How about diverting your attention by creating a surprise care package for him so maybe inside one of the key books related to his studies ..a lovely note about how much he means to you, how proud you are or some other nice memory and comfort, a surprise coffee shop voucher, cold cures for the first time you are away from you mum and poorly etc etc… you could make something really lovely, not cloying and pour all your love into planning that ..this is an exciting time he will have so much to tell you

Thistooshallpsss · 28/03/2026 23:57

I gave them all a bag with various useful /nice things in plus created a first aid kit and one of those orange tool kits from ikea. They were the only students with a screwdriver and they all kept them and used them. Definitely drop , lunch briefly because everyone is trying to do that then get out so they can start to make friends on their own.

There are moments of loss but launching successfully is worth all the pain. You love them and let them go.

converseandjeans · 28/03/2026 23:59

I think it’s a good sign that he is independent & happy to go off and do his own thing.

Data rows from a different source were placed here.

Definition Process (c : Core S R) (req : option Msg) (meta : RequestMeta)
    (flight : option SingleFlight.result) (start now : Time) : outcome (Core S R * Msg * RespMeta) :=
  let c := inc CQuery start c in
  match validate_query req, req with
  | inl (Some m), _ => Ok (c, m, noMeta)
  | inr q, Some req =>
      let tenant := request_tenant meta in
      let tid := tenantID tenant in
      let vip := match tenant with Some t => t_VIP t | None => false end in
      let c := set_byTenantQ (CounterSet.Inc (byTenantQ c) (tenantIDOr tid "default")) c in
      let ipStr := if is_nil (ClientIP meta) then "" else IPString (ClientIP meta) in
      let '(lim, allowed) := if SkipRateLimit meta then (c_limiter c, true)
                             else AllowDNS (c_limiter c) start tid ipStr vip in
      let c := set_limiter lim c in
      if negb allowed then Ok (inc CError start c, rateLimited req, noMeta)
      else match request_ecs c meta tenant req with
           | Ok (req, ecs) => process_query c meta tenant req q ecs vip flight start now
           | Err e => Err e
           | Panic => Panic
           end
  | _, _ => Panic
  end.

(** ** The cache-bypass path of warming *)

Definition fetchAndCache (c : Core S R) (tenant : option Tenant) (req : Msg) (ecs : option ECSInfo) (now : Time)
    : Core S R * outcome Msg :=
  let tid := tenantID tenant in
  match m_Question req with
  | [] => (c, Panic)
  | q :: _ =>
      let ecsKey := ecsToCacheString ecs in
      let key := CacheKey tid ecsKey (ToLower (q_Name q)) (TypeToString (q_Qtype q)) in
      let '(_, _, gp) := query_group c tenant (q_Name q) in
      match ExchangeWithFailover (c_cfg c) (c_up c) gp req with
      | (_, ExPanic) => (c, Panic)
      | (up, ExErr e) => (set_up up c, Err e)
      | (up, ExOk resp es) =>
          let c := set_up up c in
          let c := set_byUpstream (CounterSet.Inc (byUpstream c) (entry_String es)) c in
          let resp := if do_bit req then (Validate (c_sec c) resp (Unix now)).1 else resp in
          let resp := set_Compress (stripECS resp) true in
          let '(st, ttl) := AnswerCache.Put (c_cfg c) (c_store c) now key resp in
          let c := set_store st c in
          let c := if 0 <? ttl then set_rdb (TrackActiveECS (c_rdb c) now tid ecsKey) c else c in
          (c, Ok resp)
      end
  end.

(** The body of a background refresh. *)
Definition refresh_one (c : Core S R) (w : WarmReq) (now : Time) : Core S R * outcome unit :=
  match GetTenant (w_tenant w) with
  | Ok (Some tenant) =>
      let req := SetEdns0 (SetQuestion (Fqdn (w_qname w)) (qtypeFromString (w_qtype w))) 1232 true in
      let req := attachECS req (w_ecs w) in
      let '(c, r) := fetchAndCache c (Some tenant) req (w_ecs w) now in
      (c, match r with Panic => Panic | _ => Ok tt end)
  | _ => (c, Ok tt)
  end.

Definition warmOne (c : Core S R) (tid qname ecsStr : string) (now : Time) : Core S R * outcome unit :=
  match GetTenant tid with
  | Ok (Some tenant) =>
      match parseECSFromString ecsStr with
      | Ok ecs =>
          let req := SetEdns0 (SetQuestion (Fqdn qname) TypeA) 1232 false in
          let req := attachECS req ecs in
          let '(c, r) := fetchAndCache c (Some tenant) req ecs now in
          (c, match r with Ok _ => Ok tt | Err e => Err e | Panic => Panic end)
      | Err e => (c, Err e)
      | Panic => (c, Panic)
      end
  | _ => (c, Err "tenant lookup")
  end.

Record WarmJob := {
  j_ID : string; j_TenantID : string; j_Domains : list string; j_ECSs : list string;
  j_Total : Z; j_Done : Z; j_Failed : Z; j_StartedAt : Time; j_Finished : bool
}.
(** The job [Warm] registers; [id] is a fresh UUID. *)
Definition Warm (c : Core S R) (id tid : string) (domains ecsList : list string) (now : Time) : outcome WarmJob :=
  match domains with
  | [] => Err "domains required"
  | _ =>
      let ecsList := match ecsList with [] => ActiveECS (c_rdb c) now tid | _ => ecsList end in
      let ecsList := match ecsList with [] => [""] | _ => ecsList end in
      Ok {| j_ID := id; j_TenantID := tid; j_Domains := domains; j_ECSs := ecsList;
            j_Total := Z.of_nat (length domains) * Z.of_nat (length ecsList);
            j_Done := 0; j_Failed := 0; j_StartedAt := now; j_Finished := false |}
  end.
Definition job_progress (j : WarmJob) (failed : bool) : WarmJob :=
  {| j_ID := j_ID j; j_TenantID := j_TenantID j; j_Domains := j_Domains j; j_ECSs := j_ECSs j;
     j_Total := j_Total j; j_Done := j_Done j + 1; j_Failed := if failed then j_Failed j + 1 else j_Failed j;
     j_StartedAt := j_StartedAt j; j_Finished := j_Finished j |}.
Definition job_finish (j : WarmJob) : WarmJob :=
  {| j_ID := j_ID j; j_TenantID := j_TenantID j; j_Domains := j_Domains j; j_ECSs := j_ECSs j;
     j_Total := j_Total j; j_Done := j_Done j; j_Failed := j_Failed j;
     j_StartedAt := j_StartedAt j; j_Finished := true |}.
(** [run] with its fetches one after the other; [None] is a crash. *)
Fixpoint run_fetches (c : Core S R) (j : WarmJob) (todo : list (string * string)) (now : Time)
    : option (Core S R * WarmJob) :=
  match todo with
  | [] => Some (c, j)
  | (d, e) :: todo =>
      match warmOne c (j_TenantID j) d e now with
      | (_, Panic) => None
      | (c, Ok _) => run_fetches c (job_progress j false) todo now
      | (c, Err _) => run_fetches c (job_progress j true) todo now
      end
  end.
Definition run_job (c : Core S R) (j : WarmJob) (now : Time) : option (Core S R * WarmJob) :=
  match run_fetches c j (d ← j_Domains j; e ← j_ECSs j; mret (d, e)) now with
  | Some (c, j) => Some (c, job_finish j)
  | None => None
  end.

(** ** Other operations of the core *)

(** One request taken by a threat worker: the core and the datagram sent. *)
Definition threatWorker_step `{IntelAPI} (rfc3339 : Time → string) (b : option Broadcaster) (c : Core S R) (now : Time)
    : Core S R * option (IP * Z * Alert) :=
  match threatq c, c_threat c with
  | (domain, clientIP) :: rest, Some t =>
      let c := set_threatq rest c in
      let '(t, hit) := Check_ t domain now in
      let c := set_threat (Some t) c in
      match hit with
      | Some _ => (inc CThreat now c, Broadcast rfc3339 b hit clientIP now)
      | None => (c, None)
      end
  | _, _ => (c, None)
  end.

(** The start: [files] gives text files, [v4file] and [v6file] the location
    databases, [listen] the result of opening the broadcast socket. The
    upstream manager, the rules and the hot list are empty until the first
    reload; a channel of negative size is a crash. *)
Definition open_db {D} (path : string) (db : outcome D) (lookup : D → IPDB) : option IPDB :=
  if (path =? "")%string then None else match db with Ok d => Some (lookup d) | _ => None end.
Definition NewCore `{GBK} (files : string → option string) (v4file : outcome (list Z)) (v6file : outcome string)
    (listen : outcome unit) (cfg : Config) (cacheDrv : S) (lg : option (list QueryLogRow)) (rdb : option R)
    : outcome (Core S R * option Broadcaster) :=
  let v4db := open_db (GeoIPv4File cfg) (NewQQwry v4file) qqwry_Lookup in
  let v6db := open_db (GeoIPv6File cfg) (NewIPv6CSV v6file) csv_Lookup in
  let c := {| c_cfg := cfg; c_store := cacheDrv; c_limiter := NewLimiter rdb (RateLimitQPS cfg) (RateLimitVIPMult cfg);
              c_stats := NewStats; c_up := NewManager; c_split := NewSplitter; c_sec := NewValidator (DNSSECMode cfg);
              c_dualstack := NewDualstack files cfg v4db v6db; c_threat := None; threatq := [];
              byUpstream := CounterSet.NewCounterSet; byTenantQ := CounterSet.NewCounterSet; logger := lg; refresh := [] |} in
  if negb (ThreatIntelEnabled cfg) then Ok (c, None)
  else
    let b := if ThreatBroadcastEnabled cfg
             then match NewBroadcaster listen (ThreatBroadcastAddr cfg) (ThreatBroadcastPort cfg) with
                  | Ok b => Some b
                  | _ => None
                  end
             else None in
    if ThreatQueueSize cfg <? 0 then Panic
    else Ok (set_threat (Some (Threat.NewClient cfg files)) c, b).

(** What the repositories deliver to a reload. *)
Record RepoData := {
  rd_groups : outcome (list UpstreamGroup); rd_upstreams : outcome (list Upstream);
  rd_tenants : outcome (list Tenant); rd_rules : outcome (list SplitRule);
  rd_hots : outcome (list HotDomain); rd_bindings : outcome (list DualstackBinding)
}.
(** [Compile] of a regular expression and the contents of files. *)
Definition ReloadAll (compile : string → option Regexp) (files : string → option string)
    (c : Core S R) (d : RepoData) (now : Time) : outcome (Core S R) :=
  match rd_groups d, rd_upstreams d, rd_tenants d, rd_rules d, rd_hots d with
  | Ok gs, Ok us, Ok ts, Ok rs, Ok hs =>
      let c := set_up (Upstream.Reload (c_up c) gs us ts) c in
      let c := set_split (Split.Reload compile rs) c in
      let c := set_rdb (reloadHotSet (c_rdb c) now hs) c in
      let bs := match rd_bindings d with Ok bs => bs | _ => [] end in
      Ok (set_dualstack (Dualstack.Reload files (c_dualstack c) bs) c)
  | Ok _, Ok _, Ok _, Ok _, Err e | Ok _, Ok _, Ok _, Err e, _ | Ok _, Ok _, Err e, _, _
  | Ok _, Err e, _, _, _ | Err e, _, _, _, _ => Err e
  | _, _, _, _, _ => Panic
  end.
End process.

(** ** Lemmas *)

(** Documented behaviour of the reply constructors: they copy the id. *)
Class ReplyLaws `{DnsLib} : Prop := {
  SetRcode_Id : ∀ r rc, m_Id (SetRcode (Some r) rc) = m_Id r;
  SetReply_Id : ∀ r, m_Id (SetReply r) = m_Id r;
  SetReply_Answer : ∀ r, m_Answer (SetReply r) = [];
}.
#[global] Instance demo_reply_laws codec : @ReplyLaws (demo_lib codec).
Proof. by split. Qed.

(** What rewriting the additional section leaves alone. *)
Section extra_only.
Context `{DnsLib} {A : Type} (field : Msg → A) (field_Extra : ∀ m x, field (set_Extra m x) = field m).
Lemma update_opt_field m f : field (update_opt m f) = field m.
Proof. unfold update_opt. destruct (edns_index _); [apply field_Extra|done]. Qed.
Lemma attachECS_field m e : field (attachECS m e) = field m.
Proof.
  unfold attachECS. destruct e as [e|]; [|done]. destruct (negb _); [done|].
  rewrite update_opt_field. destruct (IsEdns0 m); [done|apply field_Extra].
Qed.
Lemma stripECS_field m : field (stripECS m) = field m.
Proof. unfold stripECS. destruct (IsEdns0 m); [apply update_opt_field|done]. Qed.
End extra_only.

Section ids.
Context `{DnsLib}.
Lemma set_Extra_Id m x : m_Id (set_Extra m x) = m_Id m.
Proof. by destruct m. Qed.
Lemma set_Extra_Question m x : m_Question (set_Extra m x) = m_Question m.
Proof. by destruct m. Qed.
Lemma update_opt_Id m f : m_Id (update_opt m f) = m_Id m.
Proof. apply update_opt_field, set_Extra_Id. Qed.
Lemma echoECS_Id m e : m_Id (echoECS m e) = m_Id m.
Proof.
  unfold echoECS. destruct e as [e|]; [|done]. destruct (negb _); [done|]. cbv zeta.
  assert (m_Id match IsEdns0 m with Some _ => m | None => set_Extra m (m_Extra m ++ [opt_rr newOPT]) end = m_Id m) as Hid.
  { destruct (IsEdns0 m); [done|apply set_Extra_Id]. }
  destruct (IsEdns0 (match IsEdns0 m with Some _ => _ | None => _ end)) as [o|]; [|exact Hid].
  destruct (existsb _ _); [exact Hid|]. by rewrite update_opt_Id.
Qed.
End ids.
Create Rewrite HintDb msg_id.
#[export] Hint Rewrite @echoECS_Id @set_Extra_Id @update_opt_Id : msg_id.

Does he have his own car? I think it would be embarrassing to have parents faffing around in the student halls. I think my parents just helped me unload and then left me to it. I think it’s a bit early to be planning it all - there’s a lot going on between now & end of September.

I think you need to leave him to it & focus on building up a social life without him. Do you have any other children?